===== Data for the task
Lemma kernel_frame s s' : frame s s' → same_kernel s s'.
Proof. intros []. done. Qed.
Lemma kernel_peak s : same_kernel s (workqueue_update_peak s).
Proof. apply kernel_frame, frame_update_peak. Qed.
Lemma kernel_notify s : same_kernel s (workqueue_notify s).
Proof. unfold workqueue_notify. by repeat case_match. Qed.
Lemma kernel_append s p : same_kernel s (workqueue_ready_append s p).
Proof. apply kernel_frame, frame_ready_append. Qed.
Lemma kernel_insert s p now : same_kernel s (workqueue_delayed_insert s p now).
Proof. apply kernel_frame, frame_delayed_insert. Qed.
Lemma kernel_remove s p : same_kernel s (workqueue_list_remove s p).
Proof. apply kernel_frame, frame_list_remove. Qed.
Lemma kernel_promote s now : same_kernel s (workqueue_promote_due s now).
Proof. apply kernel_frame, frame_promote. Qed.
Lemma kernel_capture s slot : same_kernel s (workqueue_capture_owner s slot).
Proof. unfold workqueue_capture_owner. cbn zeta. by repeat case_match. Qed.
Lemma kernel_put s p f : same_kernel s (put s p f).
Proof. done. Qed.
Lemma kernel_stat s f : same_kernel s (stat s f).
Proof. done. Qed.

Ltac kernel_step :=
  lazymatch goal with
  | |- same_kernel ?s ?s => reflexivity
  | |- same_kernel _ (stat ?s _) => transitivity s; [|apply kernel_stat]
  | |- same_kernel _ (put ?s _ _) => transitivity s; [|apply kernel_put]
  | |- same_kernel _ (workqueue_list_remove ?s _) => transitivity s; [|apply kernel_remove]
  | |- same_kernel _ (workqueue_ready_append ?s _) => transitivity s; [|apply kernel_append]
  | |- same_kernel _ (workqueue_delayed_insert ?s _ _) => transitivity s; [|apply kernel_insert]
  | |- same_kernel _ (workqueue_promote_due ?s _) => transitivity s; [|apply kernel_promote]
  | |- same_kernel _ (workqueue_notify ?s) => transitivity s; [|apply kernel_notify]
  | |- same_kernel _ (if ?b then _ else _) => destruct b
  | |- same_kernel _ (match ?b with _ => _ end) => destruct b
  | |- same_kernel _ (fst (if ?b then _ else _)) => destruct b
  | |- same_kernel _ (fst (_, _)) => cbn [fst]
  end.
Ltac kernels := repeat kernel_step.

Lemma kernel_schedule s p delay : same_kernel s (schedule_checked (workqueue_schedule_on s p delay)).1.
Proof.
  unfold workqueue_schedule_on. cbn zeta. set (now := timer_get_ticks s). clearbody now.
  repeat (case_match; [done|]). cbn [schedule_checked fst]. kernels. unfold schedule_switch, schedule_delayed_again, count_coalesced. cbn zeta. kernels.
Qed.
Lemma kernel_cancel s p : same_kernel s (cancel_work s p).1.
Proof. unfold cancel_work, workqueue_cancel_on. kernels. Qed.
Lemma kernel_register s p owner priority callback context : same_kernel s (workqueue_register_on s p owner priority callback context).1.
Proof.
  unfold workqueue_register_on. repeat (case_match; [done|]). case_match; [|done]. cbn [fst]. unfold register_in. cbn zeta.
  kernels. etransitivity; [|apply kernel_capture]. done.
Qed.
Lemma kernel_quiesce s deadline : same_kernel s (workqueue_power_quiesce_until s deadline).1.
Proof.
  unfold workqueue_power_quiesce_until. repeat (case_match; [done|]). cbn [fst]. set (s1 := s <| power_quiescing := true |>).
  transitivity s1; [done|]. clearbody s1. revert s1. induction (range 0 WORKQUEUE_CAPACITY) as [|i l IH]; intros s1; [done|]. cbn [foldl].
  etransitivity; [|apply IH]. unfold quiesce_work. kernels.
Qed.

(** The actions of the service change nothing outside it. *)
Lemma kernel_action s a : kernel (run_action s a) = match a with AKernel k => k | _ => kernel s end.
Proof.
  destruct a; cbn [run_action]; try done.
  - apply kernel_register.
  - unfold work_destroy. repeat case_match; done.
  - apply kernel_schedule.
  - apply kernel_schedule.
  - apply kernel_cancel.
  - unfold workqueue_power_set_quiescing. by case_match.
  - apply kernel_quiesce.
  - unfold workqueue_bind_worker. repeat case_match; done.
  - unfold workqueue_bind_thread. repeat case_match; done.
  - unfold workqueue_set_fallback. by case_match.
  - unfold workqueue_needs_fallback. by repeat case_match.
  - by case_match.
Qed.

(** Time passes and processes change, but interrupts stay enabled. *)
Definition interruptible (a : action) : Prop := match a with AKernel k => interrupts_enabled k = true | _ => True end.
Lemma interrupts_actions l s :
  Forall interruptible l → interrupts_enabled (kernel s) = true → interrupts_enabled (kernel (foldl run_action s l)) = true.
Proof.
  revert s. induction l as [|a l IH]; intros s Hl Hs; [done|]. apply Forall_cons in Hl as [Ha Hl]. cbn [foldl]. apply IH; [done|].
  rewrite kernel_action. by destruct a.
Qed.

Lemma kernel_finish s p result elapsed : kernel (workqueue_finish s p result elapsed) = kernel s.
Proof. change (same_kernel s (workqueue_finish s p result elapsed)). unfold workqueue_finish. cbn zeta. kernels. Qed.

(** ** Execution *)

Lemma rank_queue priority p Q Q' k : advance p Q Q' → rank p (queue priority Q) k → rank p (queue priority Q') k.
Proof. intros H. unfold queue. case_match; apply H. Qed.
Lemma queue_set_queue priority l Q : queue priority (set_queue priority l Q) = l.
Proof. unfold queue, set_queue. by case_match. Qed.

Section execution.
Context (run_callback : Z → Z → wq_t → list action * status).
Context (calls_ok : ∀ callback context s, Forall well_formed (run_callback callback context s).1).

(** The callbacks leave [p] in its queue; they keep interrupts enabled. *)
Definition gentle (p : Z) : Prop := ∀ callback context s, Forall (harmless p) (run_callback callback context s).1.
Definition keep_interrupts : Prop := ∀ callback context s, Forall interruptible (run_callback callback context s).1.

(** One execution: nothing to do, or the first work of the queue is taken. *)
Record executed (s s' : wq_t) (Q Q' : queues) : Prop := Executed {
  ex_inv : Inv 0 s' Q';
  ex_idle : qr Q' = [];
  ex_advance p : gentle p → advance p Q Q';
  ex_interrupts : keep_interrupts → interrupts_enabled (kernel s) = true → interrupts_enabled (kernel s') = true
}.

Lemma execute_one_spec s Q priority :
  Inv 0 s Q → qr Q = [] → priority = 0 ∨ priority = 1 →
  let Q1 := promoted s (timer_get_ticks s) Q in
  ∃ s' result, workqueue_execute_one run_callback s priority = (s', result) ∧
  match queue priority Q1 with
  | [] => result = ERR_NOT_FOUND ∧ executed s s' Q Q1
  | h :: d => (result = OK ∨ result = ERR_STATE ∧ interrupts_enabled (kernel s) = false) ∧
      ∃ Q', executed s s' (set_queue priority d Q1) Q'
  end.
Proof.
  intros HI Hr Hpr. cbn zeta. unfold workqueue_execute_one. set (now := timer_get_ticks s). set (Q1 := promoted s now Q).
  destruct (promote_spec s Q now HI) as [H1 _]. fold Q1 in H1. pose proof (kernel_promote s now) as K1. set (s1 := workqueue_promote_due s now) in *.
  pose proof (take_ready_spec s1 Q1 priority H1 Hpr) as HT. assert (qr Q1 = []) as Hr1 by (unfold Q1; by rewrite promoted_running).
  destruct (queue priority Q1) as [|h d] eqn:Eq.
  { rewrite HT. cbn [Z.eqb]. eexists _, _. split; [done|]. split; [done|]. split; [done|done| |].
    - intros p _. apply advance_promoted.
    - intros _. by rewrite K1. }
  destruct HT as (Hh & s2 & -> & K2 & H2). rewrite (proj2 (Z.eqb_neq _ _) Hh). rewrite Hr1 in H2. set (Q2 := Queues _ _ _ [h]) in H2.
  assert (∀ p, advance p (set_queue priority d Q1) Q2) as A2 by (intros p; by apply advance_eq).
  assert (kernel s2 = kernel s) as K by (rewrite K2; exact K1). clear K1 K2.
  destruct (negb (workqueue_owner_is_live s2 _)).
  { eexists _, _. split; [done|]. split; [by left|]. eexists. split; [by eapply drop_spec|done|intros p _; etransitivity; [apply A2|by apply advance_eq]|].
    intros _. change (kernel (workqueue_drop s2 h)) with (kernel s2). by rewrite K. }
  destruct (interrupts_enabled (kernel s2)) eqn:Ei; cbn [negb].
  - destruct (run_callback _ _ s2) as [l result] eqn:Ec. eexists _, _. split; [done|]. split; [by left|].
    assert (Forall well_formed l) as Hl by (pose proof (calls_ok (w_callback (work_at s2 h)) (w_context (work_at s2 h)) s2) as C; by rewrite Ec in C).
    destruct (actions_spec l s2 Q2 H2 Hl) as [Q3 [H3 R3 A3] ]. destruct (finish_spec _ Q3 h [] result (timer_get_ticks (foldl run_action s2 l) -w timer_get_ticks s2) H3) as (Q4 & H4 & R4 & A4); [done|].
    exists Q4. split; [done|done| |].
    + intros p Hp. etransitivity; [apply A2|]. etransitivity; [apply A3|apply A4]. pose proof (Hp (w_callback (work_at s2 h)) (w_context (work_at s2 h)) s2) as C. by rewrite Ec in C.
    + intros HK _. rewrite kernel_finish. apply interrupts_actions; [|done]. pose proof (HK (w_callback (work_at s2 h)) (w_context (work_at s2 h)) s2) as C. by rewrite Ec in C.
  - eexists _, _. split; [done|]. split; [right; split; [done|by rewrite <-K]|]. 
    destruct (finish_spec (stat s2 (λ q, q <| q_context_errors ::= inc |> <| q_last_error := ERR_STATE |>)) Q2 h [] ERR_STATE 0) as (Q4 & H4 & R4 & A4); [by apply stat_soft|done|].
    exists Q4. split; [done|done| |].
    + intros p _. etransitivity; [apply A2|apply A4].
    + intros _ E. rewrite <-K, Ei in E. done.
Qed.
==========
===== Data for the task
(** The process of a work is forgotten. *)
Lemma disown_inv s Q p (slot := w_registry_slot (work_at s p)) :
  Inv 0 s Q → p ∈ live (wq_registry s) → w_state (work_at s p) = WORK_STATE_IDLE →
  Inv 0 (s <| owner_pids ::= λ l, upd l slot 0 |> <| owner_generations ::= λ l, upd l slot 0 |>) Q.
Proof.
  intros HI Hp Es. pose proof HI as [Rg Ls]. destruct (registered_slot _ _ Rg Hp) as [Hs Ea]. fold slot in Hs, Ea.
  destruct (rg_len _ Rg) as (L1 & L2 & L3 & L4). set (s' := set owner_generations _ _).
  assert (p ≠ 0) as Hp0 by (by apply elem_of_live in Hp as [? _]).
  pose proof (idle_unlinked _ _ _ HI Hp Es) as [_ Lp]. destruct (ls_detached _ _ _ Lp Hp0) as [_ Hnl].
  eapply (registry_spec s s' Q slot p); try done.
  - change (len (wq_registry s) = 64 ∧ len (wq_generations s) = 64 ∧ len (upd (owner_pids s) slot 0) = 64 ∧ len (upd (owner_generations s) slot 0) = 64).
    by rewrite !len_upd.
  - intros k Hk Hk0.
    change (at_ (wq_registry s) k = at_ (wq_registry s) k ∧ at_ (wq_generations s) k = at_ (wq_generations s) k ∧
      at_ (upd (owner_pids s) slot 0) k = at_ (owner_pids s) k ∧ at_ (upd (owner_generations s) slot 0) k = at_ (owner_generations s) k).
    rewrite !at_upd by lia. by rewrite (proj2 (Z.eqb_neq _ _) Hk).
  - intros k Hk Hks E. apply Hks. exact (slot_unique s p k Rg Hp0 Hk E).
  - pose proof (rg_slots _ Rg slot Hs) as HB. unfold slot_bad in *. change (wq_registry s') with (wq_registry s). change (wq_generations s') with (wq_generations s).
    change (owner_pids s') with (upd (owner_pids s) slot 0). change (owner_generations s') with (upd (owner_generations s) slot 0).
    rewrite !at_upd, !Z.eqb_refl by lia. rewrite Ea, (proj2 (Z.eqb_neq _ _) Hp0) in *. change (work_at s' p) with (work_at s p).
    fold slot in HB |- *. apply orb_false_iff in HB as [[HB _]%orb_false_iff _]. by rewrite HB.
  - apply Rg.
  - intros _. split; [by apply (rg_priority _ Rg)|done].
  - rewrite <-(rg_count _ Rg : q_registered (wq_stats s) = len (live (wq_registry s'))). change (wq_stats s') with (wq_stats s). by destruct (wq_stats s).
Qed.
==========
• **Task description**
Of the entries above, repeat exactly the lines between the line with "Lemma kernel_frame s" and the line with "Proof. apply kernel_frame, frame_delayed_insert.", inclusive, and no others.

• **Output below**
Lemma kernel_frame s s' : frame s s' → same_kernel s s'.
Proof. intros []. done. Qed.
Lemma kernel_peak s : same_kernel s (workqueue_update_peak s).
Proof. apply kernel_frame, frame_update_peak. Qed.
Lemma kernel_notify s : same_kernel s (workqueue_notify s).
Proof. unfold workqueue_notify. by repeat case_match. Qed.
Lemma kernel_append s p : same_kernel s (workqueue_ready_append s p).
Proof. apply kernel_frame, frame_ready_append. Qed.
Lemma kernel_insert s p now : same_kernel s (workqueue_delayed_insert s p now).
Proof. apply kernel_frame, frame_delayed_insert. Qed.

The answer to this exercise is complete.